Work request - Using the data that follows, return exactly the lines from the one that contains "Definition set_elems (n" through the one that contains "migrate topCycle m'", ends included.

Given records -
____________________

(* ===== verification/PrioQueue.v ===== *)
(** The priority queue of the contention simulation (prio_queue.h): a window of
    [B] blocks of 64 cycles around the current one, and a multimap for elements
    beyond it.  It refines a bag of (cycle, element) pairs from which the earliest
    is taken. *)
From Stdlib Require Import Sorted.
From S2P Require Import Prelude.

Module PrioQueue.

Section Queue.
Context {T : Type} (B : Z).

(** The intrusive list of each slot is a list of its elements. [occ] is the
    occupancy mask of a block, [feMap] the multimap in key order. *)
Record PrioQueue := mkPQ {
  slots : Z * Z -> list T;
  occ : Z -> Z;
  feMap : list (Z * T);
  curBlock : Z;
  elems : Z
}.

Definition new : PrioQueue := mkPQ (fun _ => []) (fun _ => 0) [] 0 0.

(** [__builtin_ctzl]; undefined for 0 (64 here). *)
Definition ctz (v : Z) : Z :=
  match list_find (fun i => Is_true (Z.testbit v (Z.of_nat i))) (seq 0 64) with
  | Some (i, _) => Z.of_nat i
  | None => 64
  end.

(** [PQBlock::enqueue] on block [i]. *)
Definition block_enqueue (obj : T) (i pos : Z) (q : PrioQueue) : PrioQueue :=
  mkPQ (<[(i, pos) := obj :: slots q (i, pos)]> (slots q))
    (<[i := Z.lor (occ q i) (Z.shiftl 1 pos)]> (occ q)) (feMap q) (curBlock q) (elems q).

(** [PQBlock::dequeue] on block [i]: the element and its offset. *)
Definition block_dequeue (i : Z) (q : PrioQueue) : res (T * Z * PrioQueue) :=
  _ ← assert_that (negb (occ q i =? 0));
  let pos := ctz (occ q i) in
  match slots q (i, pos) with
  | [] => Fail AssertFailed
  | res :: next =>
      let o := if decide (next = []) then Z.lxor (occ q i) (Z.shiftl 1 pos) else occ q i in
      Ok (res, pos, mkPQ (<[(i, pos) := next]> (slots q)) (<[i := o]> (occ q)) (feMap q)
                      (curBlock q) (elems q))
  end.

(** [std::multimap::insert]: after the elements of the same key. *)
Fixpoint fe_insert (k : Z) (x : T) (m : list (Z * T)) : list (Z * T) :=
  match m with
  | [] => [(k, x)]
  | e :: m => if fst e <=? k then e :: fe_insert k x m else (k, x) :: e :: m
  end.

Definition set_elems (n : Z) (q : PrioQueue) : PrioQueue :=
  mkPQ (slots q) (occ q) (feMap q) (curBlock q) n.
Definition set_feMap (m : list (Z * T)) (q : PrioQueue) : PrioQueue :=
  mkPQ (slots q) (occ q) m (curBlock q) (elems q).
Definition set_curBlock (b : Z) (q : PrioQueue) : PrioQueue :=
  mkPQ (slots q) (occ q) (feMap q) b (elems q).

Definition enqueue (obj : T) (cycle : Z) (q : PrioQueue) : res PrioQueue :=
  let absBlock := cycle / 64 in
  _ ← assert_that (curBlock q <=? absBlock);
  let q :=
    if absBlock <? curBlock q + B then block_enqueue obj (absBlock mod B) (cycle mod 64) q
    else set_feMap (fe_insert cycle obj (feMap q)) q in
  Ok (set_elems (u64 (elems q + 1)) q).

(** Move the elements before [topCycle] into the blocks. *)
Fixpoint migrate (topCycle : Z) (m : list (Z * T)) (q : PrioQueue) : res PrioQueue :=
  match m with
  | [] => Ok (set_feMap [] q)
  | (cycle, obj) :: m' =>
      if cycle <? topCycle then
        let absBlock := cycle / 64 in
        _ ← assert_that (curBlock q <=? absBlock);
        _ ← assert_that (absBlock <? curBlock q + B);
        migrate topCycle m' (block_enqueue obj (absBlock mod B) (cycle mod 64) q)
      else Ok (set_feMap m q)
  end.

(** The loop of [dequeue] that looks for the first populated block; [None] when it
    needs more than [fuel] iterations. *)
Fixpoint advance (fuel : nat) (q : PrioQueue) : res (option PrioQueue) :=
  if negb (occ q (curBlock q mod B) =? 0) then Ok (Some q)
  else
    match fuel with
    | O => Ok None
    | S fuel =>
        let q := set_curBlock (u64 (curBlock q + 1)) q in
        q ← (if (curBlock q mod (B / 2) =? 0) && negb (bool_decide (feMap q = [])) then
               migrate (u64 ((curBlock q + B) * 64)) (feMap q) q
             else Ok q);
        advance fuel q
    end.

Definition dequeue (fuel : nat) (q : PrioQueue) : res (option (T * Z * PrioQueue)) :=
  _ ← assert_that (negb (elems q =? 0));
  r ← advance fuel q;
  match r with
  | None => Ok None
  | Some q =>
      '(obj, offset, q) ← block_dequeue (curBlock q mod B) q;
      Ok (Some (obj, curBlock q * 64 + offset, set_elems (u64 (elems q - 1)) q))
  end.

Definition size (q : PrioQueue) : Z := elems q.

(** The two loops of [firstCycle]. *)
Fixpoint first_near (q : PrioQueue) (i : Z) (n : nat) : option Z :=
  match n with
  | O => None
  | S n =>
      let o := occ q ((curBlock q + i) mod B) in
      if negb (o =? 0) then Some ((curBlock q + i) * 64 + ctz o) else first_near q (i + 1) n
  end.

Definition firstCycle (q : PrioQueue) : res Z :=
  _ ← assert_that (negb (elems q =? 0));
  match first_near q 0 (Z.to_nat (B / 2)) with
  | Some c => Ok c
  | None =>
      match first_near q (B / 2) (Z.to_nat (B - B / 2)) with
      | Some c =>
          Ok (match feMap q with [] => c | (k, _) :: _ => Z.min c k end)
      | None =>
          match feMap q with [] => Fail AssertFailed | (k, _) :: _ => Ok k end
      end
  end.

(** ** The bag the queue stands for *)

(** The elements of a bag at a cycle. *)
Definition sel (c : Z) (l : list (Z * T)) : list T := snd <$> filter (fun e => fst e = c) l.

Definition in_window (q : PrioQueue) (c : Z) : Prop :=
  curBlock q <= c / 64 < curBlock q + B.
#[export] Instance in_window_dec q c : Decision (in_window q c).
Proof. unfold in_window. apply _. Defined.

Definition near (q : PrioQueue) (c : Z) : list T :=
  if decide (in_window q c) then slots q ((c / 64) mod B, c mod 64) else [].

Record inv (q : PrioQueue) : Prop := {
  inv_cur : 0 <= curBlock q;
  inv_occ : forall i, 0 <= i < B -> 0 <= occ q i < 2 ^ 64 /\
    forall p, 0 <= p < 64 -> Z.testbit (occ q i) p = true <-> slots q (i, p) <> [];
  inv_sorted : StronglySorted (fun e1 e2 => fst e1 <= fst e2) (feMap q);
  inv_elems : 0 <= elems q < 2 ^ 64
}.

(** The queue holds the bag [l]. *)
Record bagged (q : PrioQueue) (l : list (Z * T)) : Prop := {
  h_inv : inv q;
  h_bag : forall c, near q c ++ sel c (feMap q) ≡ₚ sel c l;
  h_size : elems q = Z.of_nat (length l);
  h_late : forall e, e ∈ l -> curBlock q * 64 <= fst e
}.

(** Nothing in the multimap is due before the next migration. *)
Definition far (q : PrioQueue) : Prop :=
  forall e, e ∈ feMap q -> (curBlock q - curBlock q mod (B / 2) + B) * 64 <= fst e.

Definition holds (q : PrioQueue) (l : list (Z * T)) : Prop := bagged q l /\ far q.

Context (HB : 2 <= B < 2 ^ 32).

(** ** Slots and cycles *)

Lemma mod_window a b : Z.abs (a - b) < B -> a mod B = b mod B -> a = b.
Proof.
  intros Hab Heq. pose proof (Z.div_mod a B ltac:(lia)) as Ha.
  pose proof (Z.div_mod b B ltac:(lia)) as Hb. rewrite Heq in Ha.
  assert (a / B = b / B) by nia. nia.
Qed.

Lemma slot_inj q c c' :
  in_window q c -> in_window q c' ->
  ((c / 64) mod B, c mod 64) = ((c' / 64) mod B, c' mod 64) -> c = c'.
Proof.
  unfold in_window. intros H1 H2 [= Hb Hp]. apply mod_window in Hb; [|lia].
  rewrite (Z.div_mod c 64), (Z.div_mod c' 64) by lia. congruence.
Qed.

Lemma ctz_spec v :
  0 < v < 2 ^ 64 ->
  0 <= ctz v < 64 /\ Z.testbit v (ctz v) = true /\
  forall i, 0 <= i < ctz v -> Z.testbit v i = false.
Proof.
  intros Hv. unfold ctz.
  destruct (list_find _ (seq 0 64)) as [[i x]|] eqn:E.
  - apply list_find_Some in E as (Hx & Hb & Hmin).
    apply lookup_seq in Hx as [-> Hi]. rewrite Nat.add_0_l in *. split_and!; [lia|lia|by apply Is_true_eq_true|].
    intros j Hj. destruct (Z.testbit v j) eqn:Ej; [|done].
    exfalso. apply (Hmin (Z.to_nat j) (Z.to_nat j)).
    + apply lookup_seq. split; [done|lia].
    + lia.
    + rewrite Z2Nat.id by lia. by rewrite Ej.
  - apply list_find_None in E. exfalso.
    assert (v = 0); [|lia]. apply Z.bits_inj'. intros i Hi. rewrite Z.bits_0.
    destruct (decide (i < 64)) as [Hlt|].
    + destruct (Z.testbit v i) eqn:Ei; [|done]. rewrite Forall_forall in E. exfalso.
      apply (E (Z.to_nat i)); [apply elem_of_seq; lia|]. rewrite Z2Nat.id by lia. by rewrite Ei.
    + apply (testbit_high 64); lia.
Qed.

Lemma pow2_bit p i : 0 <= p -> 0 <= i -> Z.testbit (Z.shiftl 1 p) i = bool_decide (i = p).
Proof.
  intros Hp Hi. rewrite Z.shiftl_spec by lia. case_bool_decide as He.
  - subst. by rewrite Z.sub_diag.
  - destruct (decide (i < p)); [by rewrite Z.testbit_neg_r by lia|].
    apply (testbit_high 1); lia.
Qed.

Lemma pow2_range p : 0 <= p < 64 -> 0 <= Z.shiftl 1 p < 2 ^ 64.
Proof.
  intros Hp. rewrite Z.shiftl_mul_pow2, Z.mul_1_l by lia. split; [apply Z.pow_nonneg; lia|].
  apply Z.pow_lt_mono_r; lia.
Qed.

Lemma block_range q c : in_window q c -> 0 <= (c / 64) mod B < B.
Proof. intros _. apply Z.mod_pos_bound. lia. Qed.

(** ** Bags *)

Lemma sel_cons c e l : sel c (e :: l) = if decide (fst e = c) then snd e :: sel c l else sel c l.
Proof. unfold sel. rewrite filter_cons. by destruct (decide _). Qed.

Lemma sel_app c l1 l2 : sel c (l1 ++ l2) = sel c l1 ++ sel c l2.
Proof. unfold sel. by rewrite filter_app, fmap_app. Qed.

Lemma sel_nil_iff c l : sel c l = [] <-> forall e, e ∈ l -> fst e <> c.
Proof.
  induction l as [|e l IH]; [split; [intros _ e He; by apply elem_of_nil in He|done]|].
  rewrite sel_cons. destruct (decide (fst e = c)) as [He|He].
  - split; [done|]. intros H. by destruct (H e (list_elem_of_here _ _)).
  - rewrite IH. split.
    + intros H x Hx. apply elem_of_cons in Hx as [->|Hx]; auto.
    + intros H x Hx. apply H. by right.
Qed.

____________________

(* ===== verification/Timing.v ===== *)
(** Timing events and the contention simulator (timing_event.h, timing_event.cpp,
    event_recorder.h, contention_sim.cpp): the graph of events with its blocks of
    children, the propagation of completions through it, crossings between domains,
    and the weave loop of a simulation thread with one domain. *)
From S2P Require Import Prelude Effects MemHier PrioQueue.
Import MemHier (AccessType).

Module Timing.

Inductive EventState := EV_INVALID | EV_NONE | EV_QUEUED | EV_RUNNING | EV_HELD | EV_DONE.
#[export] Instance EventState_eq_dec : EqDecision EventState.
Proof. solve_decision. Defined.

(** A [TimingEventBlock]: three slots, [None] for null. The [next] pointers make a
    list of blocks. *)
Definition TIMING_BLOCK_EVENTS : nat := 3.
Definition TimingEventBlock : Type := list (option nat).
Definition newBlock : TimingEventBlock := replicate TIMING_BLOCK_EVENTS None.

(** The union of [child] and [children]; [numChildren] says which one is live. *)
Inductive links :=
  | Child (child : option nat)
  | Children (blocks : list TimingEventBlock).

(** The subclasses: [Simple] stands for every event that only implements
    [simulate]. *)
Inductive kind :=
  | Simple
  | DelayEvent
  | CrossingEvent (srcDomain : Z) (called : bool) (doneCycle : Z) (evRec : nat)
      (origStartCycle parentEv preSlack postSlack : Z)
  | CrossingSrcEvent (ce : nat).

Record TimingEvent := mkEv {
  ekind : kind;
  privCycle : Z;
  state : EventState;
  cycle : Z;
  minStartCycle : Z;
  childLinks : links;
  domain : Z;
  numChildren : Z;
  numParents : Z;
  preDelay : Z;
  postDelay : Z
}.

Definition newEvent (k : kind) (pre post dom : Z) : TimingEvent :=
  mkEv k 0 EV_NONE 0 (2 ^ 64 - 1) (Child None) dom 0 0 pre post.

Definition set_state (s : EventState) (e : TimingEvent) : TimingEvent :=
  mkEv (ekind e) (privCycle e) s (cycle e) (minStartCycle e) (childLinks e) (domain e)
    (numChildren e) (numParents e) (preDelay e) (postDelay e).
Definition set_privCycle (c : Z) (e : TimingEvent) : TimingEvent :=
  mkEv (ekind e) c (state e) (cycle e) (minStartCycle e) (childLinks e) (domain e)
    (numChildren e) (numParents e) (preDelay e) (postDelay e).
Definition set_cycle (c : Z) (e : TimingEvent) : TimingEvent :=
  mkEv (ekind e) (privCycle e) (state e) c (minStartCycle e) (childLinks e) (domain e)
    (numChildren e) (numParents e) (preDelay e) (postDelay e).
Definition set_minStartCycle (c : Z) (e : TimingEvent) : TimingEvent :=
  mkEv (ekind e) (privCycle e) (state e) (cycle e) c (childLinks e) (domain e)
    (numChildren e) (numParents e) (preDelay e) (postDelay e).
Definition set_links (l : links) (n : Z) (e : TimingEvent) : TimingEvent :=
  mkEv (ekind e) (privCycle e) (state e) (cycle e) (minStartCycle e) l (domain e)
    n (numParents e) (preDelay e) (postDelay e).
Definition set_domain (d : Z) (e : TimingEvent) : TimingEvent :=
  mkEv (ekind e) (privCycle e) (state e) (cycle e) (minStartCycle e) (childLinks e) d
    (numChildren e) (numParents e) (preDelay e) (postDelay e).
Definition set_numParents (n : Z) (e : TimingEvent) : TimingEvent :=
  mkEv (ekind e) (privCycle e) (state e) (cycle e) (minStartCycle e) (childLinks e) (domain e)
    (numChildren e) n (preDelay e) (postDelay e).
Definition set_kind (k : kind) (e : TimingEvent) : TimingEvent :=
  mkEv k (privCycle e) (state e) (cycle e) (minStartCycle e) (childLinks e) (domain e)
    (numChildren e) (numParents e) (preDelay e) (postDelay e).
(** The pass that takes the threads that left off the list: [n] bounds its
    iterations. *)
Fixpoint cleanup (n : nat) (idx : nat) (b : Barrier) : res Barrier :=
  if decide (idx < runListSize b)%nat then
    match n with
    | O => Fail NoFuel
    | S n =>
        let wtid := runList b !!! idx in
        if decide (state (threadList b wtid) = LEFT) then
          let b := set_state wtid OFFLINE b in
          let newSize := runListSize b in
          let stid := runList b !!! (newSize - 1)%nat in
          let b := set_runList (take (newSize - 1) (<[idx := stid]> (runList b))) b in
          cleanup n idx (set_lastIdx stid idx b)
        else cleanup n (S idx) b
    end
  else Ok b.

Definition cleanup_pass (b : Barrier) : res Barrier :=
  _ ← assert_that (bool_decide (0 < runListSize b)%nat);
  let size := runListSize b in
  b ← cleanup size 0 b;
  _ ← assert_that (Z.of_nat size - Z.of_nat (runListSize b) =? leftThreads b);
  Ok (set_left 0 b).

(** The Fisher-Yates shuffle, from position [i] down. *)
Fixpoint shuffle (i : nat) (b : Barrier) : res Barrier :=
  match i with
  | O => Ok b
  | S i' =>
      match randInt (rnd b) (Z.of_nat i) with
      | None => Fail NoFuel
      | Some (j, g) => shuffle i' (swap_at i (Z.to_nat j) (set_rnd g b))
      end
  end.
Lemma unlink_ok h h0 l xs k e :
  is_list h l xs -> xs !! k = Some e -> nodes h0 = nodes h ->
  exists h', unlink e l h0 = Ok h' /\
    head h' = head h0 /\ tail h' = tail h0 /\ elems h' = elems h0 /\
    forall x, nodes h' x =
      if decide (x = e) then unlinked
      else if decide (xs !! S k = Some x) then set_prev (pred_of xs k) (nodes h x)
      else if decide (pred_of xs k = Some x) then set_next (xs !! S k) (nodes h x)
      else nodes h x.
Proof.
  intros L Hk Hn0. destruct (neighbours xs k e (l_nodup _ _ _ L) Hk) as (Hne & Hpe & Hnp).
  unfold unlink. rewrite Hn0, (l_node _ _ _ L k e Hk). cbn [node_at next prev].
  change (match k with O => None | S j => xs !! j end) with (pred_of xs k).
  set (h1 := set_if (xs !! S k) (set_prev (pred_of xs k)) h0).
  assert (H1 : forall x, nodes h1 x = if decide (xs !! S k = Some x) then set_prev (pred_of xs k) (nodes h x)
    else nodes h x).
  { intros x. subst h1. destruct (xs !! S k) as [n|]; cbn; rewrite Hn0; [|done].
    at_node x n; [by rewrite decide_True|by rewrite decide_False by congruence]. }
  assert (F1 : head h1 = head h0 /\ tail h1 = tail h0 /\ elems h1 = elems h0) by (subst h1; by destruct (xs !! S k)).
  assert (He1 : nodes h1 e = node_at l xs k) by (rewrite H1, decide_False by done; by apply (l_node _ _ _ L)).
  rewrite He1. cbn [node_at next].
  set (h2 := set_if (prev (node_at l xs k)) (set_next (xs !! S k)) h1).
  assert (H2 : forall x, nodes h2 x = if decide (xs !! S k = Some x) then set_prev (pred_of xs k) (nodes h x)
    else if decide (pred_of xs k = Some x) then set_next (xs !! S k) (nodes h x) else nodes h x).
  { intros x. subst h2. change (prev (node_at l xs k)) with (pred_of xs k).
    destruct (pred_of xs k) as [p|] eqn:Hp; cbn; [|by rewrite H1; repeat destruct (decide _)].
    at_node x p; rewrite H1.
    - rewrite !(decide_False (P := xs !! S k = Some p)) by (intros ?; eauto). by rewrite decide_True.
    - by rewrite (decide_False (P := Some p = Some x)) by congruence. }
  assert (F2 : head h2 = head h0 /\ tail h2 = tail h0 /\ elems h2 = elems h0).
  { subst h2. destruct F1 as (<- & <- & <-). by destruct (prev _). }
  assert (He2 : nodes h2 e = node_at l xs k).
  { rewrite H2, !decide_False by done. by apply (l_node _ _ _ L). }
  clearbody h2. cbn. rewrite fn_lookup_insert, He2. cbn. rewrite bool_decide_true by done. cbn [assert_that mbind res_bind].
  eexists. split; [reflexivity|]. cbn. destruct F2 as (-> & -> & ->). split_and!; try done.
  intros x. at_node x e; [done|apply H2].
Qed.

____________________

Response box -
Definition set_elems (n : Z) (q : PrioQueue) : PrioQueue :=
  mkPQ (slots q) (occ q) (feMap q) (curBlock q) n.
Definition set_feMap (m : list (Z * T)) (q : PrioQueue) : PrioQueue :=
  mkPQ (slots q) (occ q) m (curBlock q) (elems q).
Definition set_curBlock (b : Z) (q : PrioQueue) : PrioQueue :=
  mkPQ (slots q) (occ q) (feMap q) b (elems q).

Definition enqueue (obj : T) (cycle : Z) (q : PrioQueue) : res PrioQueue :=
  let absBlock := cycle / 64 in
  _ ← assert_that (curBlock q <=? absBlock);
  let q :=
    if absBlock <? curBlock q + B then block_enqueue obj (absBlock mod B) (cycle mod 64) q
    else set_feMap (fe_insert cycle obj (feMap q)) q in
  Ok (set_elems (u64 (elems q + 1)) q).

(** Move the elements before [topCycle] into the blocks. *)
Fixpoint migrate (topCycle : Z) (m : list (Z * T)) (q : PrioQueue) : res PrioQueue :=
  match m with
  | [] => Ok (set_feMap [] q)
  | (cycle, obj) :: m' =>
      if cycle <? topCycle then
        let absBlock := cycle / 64 in
        _ ← assert_that (curBlock q <=? absBlock);
        _ ← assert_that (absBlock <? curBlock q + B);
        migrate topCycle m' (block_enqueue obj (absBlock mod B) (cycle mod 64) q)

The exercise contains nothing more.